Decades ago, when I was younger, chubbier, more reticent to talk to members of the opposite sex, and head full of hair, I used to escape from my mundane reality in random stories in the Economist magazine — election in some south European country, tanks in some tropical city following a coup, novel telecommunication links…. I would read about these exciting stuff in far flung places, and sigh out the window as the Force theme played in the background.

Okay, okay, there was never any background music, of course. Anyway, I am not sure whether their quality has dropped or I have become cynical and jaded, but I find the weekly magazine, even the Christmas double edition, boring and predictable these days. In comparison, the Financial Times, which I discovered much later at work, still continues to be daily staple, even if a lot of news stories are from exotic northern hemisphere locales that I know little about.

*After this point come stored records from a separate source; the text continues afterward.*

(** A reply whose first section names the next section's label in its
    text. *)
Definition reply_label_in_text : jsstring :=
  glyph_symptom ++ u "SYMPTOM_ANALYZER: mild risk_predictor signs "
  ++ glyph_risk ++ u "RISK_PREDICTOR: low".

(** A reply with the six sections in order. *)
Definition reply_six : jsstring :=
  glyph_symptom ++ u " SYMPTOM_ANALYZER: dry cough " ++
  glyph_risk ++ u " RISK_PREDICTOR: low " ++
  glyph_fraud ++ u " FRAUD_DETECTOR: none " ++
  glyph_security ++ u " SECURITY_GUARDIAN: ok " ++
  glyph_coordinator ++ u " COORDINATOR_INSIGHTS: consistent " ++
  glyph_recommendations ++ u " RECOMMENDATIONS: rest".

Example parse_reply_six :
  parseAgentResponse reply_six =
  [ ("symptom"%string, u "dry cough"); ("risk"%string, u "low");
    ("fraud"%string, u "none"); ("security"%string, u "ok");
    ("coordinator"%string, u "consistent");
    ("recommendations"%string, u "rest") ].
Proof. vm_compute. reflexivity. Qed.

Example parse_empty_reply : parseAgentResponse [] = agents0.
Proof. vm_compute. reflexivity. Qed.

Example parse_lower_case_no_colon :
  obj_get
    (parseAgentResponse
       (u "intro " ++ glyph_security ++ u "security_guardian  data is safe"))
    "security" = Some (u "data is safe").
Proof. vm_compute. reflexivity. Qed.

Lemma has_marker_by_search mk r :
  In mk marker_table ->
  find_marker (glyph mk) (label mk) r <> None ->
  has_marker (glyph mk) (label mk) r.
Proof.
  intros Hmk H. destruct (table_sections Hmk) as (Hg & Hl & _).
  now apply (has_marker_iff r Hg (upper_head_solid _ Hl)).
Qed.

Lemma no_marker_by_search mk r :
  In mk marker_table ->
  find_marker (glyph mk) (label mk) r = None ->
  ~ has_marker (glyph mk) (label mk) r.
Proof.
  intros Hmk H Hr. destruct (table_sections Hmk) as (Hg & Hl & _).
  now apply (has_marker_iff r Hg (upper_head_solid _ Hl)) in Hr.
Qed.

(** C1, as stated, fails: in [reply_label_in_text] the symptom marker is
    present and the text up to the next section marker is
    "mild risk_predictor signs", but [parseAgentResponse] returns "mild"
    for the key. *)
Lemma section_until_next_marker_differs :
  has_marker (glyph symptom_marker) (label symptom_marker)
    reply_label_in_text /\
  section_until_next_marker symptom_marker reply_label_in_text =
    u "mild risk_predictor signs" /\
  obj_get (parseAgentResponse reply_label_in_text) "symptom" =
    Some (u "mild") /\
  obj_get (parseAgentResponse reply_label_in_text) (key symptom_marker) <>
    Some (section_until_next_marker symptom_marker reply_label_in_text).
Proof.
  split; [|split; [|split]].
  - apply has_marker_by_search; [now left|]. vm_compute. discriminate.
  - vm_compute. reflexivity.
  - vm_compute. reflexivity.
  - vm_compute. discriminate.
Qed.

(** C1, amended: for every reply and each of the six keys, if the reply
    contains the key's start marker (glyph, optional white space, label in
    any case), then the reply splits as [pre ++ mk ++ ld ++ body ++ post],
    where [mk] is the first start marker of the key in the reply, [ld] is
    an optional colon and all the white space after it, [post] is empty or
    begins with one of the stop words of the key's pattern (the glyph or
    the label word alone of a later section, in any case), no stop word
    begins inside [body], and [parseAgentResponse] returns [body] trimmed
    for the key. *)
Theorem parse_section_upto_stop_word (mk : marker) (r : jsstring) :
  In mk marker_table ->
  has_marker (glyph mk) (label mk) r ->
  exists pre m ld body post,
    r = pre ++ m ++ ld ++ body ++ post /\
    is_marker (glyph mk) (label mk) m /\
    first_suffix (begins_with (is_marker (glyph mk) (label mk))) pre
      (m ++ ld ++ body ++ post) /\
    is_lead ld (body ++ post) /\
    first_suffix (at_stop (stops mk)) body post /\
    obj_get (parseAgentResponse r) (key mk) = Some (trim body).
Proof.
  intros Hmk Hr. destruct (table_sections Hmk) as (Hg & Hl & T & HT & Htail).
  destruct (@exec_section_some _ _ _ _ r Htail Hg (upper_head_solid _ Hl) Hr)
    as (pre & m & ld & body & post & E & Hm & Hfirst & Hld & Hstop & Hexec).
  exists pre, m, ld, body, post. repeat (split; [assumption|]).
  rewrite (parse_get r HT). unfold section_value. rewrite Hexec.
  cbn [capture]. now rewrite trim_nil_if.
Qed.

Lemma parse_section_upto_stop_word_witness :
  exists pre m ld body post,
    reply_six = pre ++ m ++ ld ++ body ++ post /\
    is_marker glyph_risk (u "RISK_PREDICTOR") m /\
    first_suffix (begins_with (is_marker glyph_risk (u "RISK_PREDICTOR"))) pre
      (m ++ ld ++ body ++ post) /\
    is_lead ld (body ++ post) /\
    first_suffix (at_stop stops_risk) body post /\
    obj_get (parseAgentResponse reply_six) "risk" = Some (trim body).
Proof.
  apply (@parse_section_upto_stop_word
           (mkMarker "risk" glyph_risk (u "RISK_PREDICTOR") stops_risk)
           reply_six).
  - right. left. reflexivity.
  - apply has_marker_by_search; [right; left; reflexivity|].
    vm_compute. discriminate.
Defined.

Nonetheless, I did take their soothsaying challenge last year. Of course, I had no idea what really would happen in 2020, even though I got 14 of 20 questions right. Guesses for 2021 are below. To summarise: the economy will rebound even as the pandemic lingers, authoritarian regimes will remain strong, as will be the Biden Administration. 

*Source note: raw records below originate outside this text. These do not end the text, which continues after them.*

(** * Used Vehicle Listings Dashboard: the filter-to-view callbacks of app.py

    A shallow embedding of [app.py]: the module-level names ([df],
    [min_year], [max_year], [sorted_brands], [colors], [app.layout]) and the
    three Dash callbacks [update_mileage_chart], [update_price_graph] and
    [update_table], together with the pandas and plotly express operations
    they call.

    Modelling conventions.
    - A Python [str] is a [string]; comparison of strings is by code point,
      which on the bytes of a string is [String.compare].
    - [str.lower] and the [mean] of pandas are library code that is not part
      of the application: each is a parameter of the definitions that call
      it.  [PyStr.ascii_lower] and [exact_mean] are instances on which the
      examples run.
    - The columns the code reads are typed as the code uses them:
      [model_year] is an integer, held by pandas as [numpy.int64], whose
      arithmetic wraps; [mileage] and [price] are numbers, each a rational.
    - The callbacks run in a small monad over the module-level names [df]
      and [colors] and the figure objects of the process: a figure is
      created, then changed in place by [update_layout] and [update_xaxes],
      then returned.  A computation can raise. *)

From Stdlib Require Import List String Ascii Bool ZArith QArith Lia.
From Stdlib Require Import Permutation Sorted DecimalString.
Import ListNotations.

Local Open Scope string_scope.
Local Open Scope Z_scope.

(* ------------------------------------------------------------------ *)
(** ** Python strings *)

Module PyStr.

(** [c.lower()] for one ASCII character: [A]..[Z] go to [a]..[z]. *)
Definition lower_ascii (c : ascii) : ascii :=
  let n := N_of_ascii c in
  if ((65 <=? n) && (n <=? 90))%N then ascii_of_N (n + 32) else c.

(** [s.lower()] for a string of ASCII characters.  On other strings
    [str.lower] folds more than this; the definitions below take
    [str.lower] as a parameter and only the examples use this instance. *)
Fixpoint ascii_lower (s : string) : string :=
  match s with
  | EmptyString => EmptyString
  | String c s' => String (lower_ascii c) (ascii_lower s')
  end.

(** [a <= b] on [str] *)
Definition le (a b : string) : bool := String.leb a b.

(** [str(n)] for an integer [n] *)
Definition str_of_int (n : Z) : string :=
  NilZero.string_of_int (Z.to_int n).

End PyStr.

(* ------------------------------------------------------------------ *)
(** ** Integers of numpy *)

Module Int64.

  • Will the WHO call an end to the public health emergency over Covid-19? No. Not in 2021. Maybe early 2022.

  • Will the majority of the world’s 5bn adult population be vaccinated? No. Not in 2021. Maybe 2022.

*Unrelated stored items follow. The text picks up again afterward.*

(** An input on a panel at rest: its handler, then the render. *)
Definition step (a : action) (s : Session T) : Session T :=
  render (live s) (dispatch a (live s) s).

(** The lines written through the bridge, oldest first. *)
Definition written (cs : list call) : list string :=
  flat_map (fun c => match c with CallWrite data _ => [data] | _ => [] end) cs.

(** *** Requests *)

(** [getCurrentAngle()], [getCurrentVelocity()] and [getCurrentTorque()]:
    the value they resolve to, [None] for [null]. *)
Definition getCurrentAngle (env : Render) (d : Desk) : option number * Desk :=
  if isElectron (view env) then
    let d1 := on_extra (setPendingAngleRequest true) d in
    let '(result, s) := ipc_write api ("get all" ++ Encoder.nl) (session d1) in
    let d2 := on_session (fun _ => s) d1 in
    if negb (Api.success result) then
      let d3 := on_extra (setPendingAngleRequest false) d2 in
      let d3 := set_live (setIsDeviceResponding false) d3 in
      let d3 := set_live (setError (Some "Device not responding to data request")) d3 in
      (* catch (err) *)
      let d3 := on_extra (setPendingAngleRequest false) d3 in
      (None, set_live (setIsDeviceResponding false) d3)
    else (None, d2)
  else (None, set_live (setIsDeviceResponding false) d).

Definition getCurrentVelocity (env : Render) (d : Desk) : option number * Desk :=
  if isElectron (view env) then
    let d1 := on_extra (setPendingVelocityRequest true) d in
    let '(result, s) := ipc_write api ("get vel" ++ Encoder.nl) (session d1) in
    let d2 := on_session (fun _ => s) d1 in
    if negb (Api.success result) then
      let d3 := on_extra (setPendingVelocityRequest false) d2 in
      let d3 := set_live (setIsDeviceResponding false) d3 in
      let d3 := set_live (setError (Some "Device not responding to velocity request")) d3 in
      (* catch (err) *)
      let d3 := on_extra (setPendingVelocityRequest false) d3 in
      (None, set_live (setIsDeviceResponding false) d3)
    else (None, d2)
  else (None, set_live (setIsDeviceResponding false) d).

Definition getCurrentTorque (env : Render) (d : Desk) : option number * Desk :=
  if isElectron (view env) then
    let '(result, s) := ipc_write api ("get torque" ++ Encoder.nl) (session d) in
    let d2 := on_session (fun _ => s) d in
    if negb (Api.success result) then
      let d3 := set_live (setIsDeviceResponding false) d2 in
      let d3 := set_live (setError (Some "Device not responding to torque request")) d3 in
      (* catch (err) *)
      (None, set_live (setIsDeviceResponding false) d3)
    else (None, d2)
  else (None, set_live (setIsDeviceResponding false) d).

(** [requestCurrentAngle()] and [requestCurrentVelocity()] *)
Definition requestCurrentAngle (env : Render) (d : Desk) : Desk :=
  if negb (isConnected (view env)) then
    set_live (setError (Some "Not connected to device")) d
  else
    let '(angle, d1) := getCurrentAngle env d in
    match angle with
    | Some a =>
        let clampedAngle := Decoder.Combined.clampAngle (state (view env)) a in
        on_session (apply_update (call_currentAngle clampedAngle)) d1
    | None => d1
    end.

Definition requestCurrentVelocity (env : Render) (d : Desk) : Desk :=
  if negb (isConnected (view env)) then
    set_live (setError (Some "Not connected to device")) d
  else
    let '(velocity, d1) := getCurrentVelocity env d in
    match velocity with
    | Some v => on_session (apply_update (call_currentVelocity v)) d1
    | None => d1
    end.

(** [reset()] and [calibrate()] differ in the message they fall back to
    (and in the status they leave in [lastResponse], which is not part of
    the session). *)
Definition zero_command (fallback : string) (env : View) (s : Session T)
    : Session T :=
  if negb (isConnected env) then
    with_live (setError (Some "Not connected to device")) s
  else if isElectron env then
    let '(result, s1) := ipc_write api ("set zero" ++ Encoder.nl) s in
    if negb (Api.success result)
    then with_live (setError (Some (Api.error_or result fallback))) s1
    else s1
  else with_live (setError (Some "Serial communication not available in browser")) s.

Definition reset (env : View) (s : Session T) : Session T :=
  zero_command "Failed to reset device" env s.

Definition calibrate (env : View) (s : Session T) : Session T :=
  zero_command "Failed to calibrate device" env s.

(** *** Scanning and auto-connect *)

(** [listAvailablePorts()]: the ports it resolves to. *)
Definition listAvailablePorts (env : Render) (d : Desk)
    : list Ports.SerialPortInfo * Desk :=
  let d := on_extra (setIsScanning true) d in
  let d := set_live (setError None) d in
  let '(ports, d) :=
    if isElectron (view env) then
      let '(answer, t) := serialListPorts (transport (session d)) in
      let d := on_session (fun s => {| live := live s; handlers := handlers s;
                                        deviceResponseTimeoutRef := deviceResponseTimeoutRef s;
                                        timers := timers s; nextTimer := nextTimer s;
                                        transport := t; calls := calls s;
                                        reconnections := reconnections s |}) d in
      match answer with
      | Some ports => (ports, on_extra (setAvailablePorts ports) d)
      | None =>
          (* catch (err) *)
          ([], set_live (setError (Some "Failed to scan for serial ports")) d)
      end
    else
      let d := on_extra (setAvailablePorts []) d in
      ([], set_live (setError (Some "Serial communication not available in browser")) d) in
  (* finally *)
  (ports, on_extra (setIsScanning false) d).

(** [connect(portPath, baudRate)] of the render [env], with the product
    id it remembers: [availablePorts] is the list that render saw. *)
Definition connect (env : Render) (portPath : option string)
    (baudRate : option number) (d : Desk) : Desk :=
  let target := targetPort (view env) portPath in
  let d1 := on_session (Session.connect api (view env) portPath baudRate) d in
  if is_empty target then d1
  else
    match find (fun p => Ports.path p =? target) (availablePorts (more env)) with
    | Some port =>
        match Ports.productId port with
        | Some productId =>
            if is_empty productId then d1
            else on_storage (Ports.setLastProductId productId) d1
        | None => d1
        end
    | None => d1
    end.

Definition has_productId (p : Ports.SerialPortInfo) : bool :=
  match Ports.productId p with
  | Some _ => true
  | None => false
  end.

  • Will the Conservatives under Boris Johnson re-establish a clear lead over Labour? No

  • Will there be an independence referendum in Scotland? No. Not in 2021. But perhaps in 2022 or beyond.

  • Will the Greens be in Germany’s next governing coalition? Yes. I don’t know much about Germany — one of those far flung exotic places — so this is truly a wild guess.

  • Will Brussels charge a country with rule of law breaches in the use of EU funds? No. Ditto.

  • Will Joe Biden be a lame duck president? No. And I called an imperial presidency even before the Georgia run off. 

  • Will the US and China reach a trade deal? No. Ditto.

  • Will large-scale demonstrations erupt again in Hong Kong against China’s authority? No. Sadly, the regime has won for now.

  • Will India’s economy return to its pre-Covid size? No. Not in 2021. But of course it will eventually.

  • Will Nicolás Maduro hold on to power in Venezuela? Yes. Sadly, dictators are tenacious.

  • Will the US rejoin the 2015 Iran nuclear deal? Yes.

  • Will Ethiopia’s Abiy Ahmed be re-elected? Yes

  • Will US boardrooms become much less white? No

  • Will 2021 be a turning point for electric cars? No. Not in 2021. But soon.

  • Will the combined stock market value of the five biggest US tech companies top $8tn? No. Regulations will hurt them.

  • Will more than half of European office workers be back in the office? Yes.

  • Will the S&P 500 finish above 4,000? Yes.

  • Will global carbon emissions return to pre-pandemic levels? Yes.

  • Will oil prices stay above $50 a barrel? Yes.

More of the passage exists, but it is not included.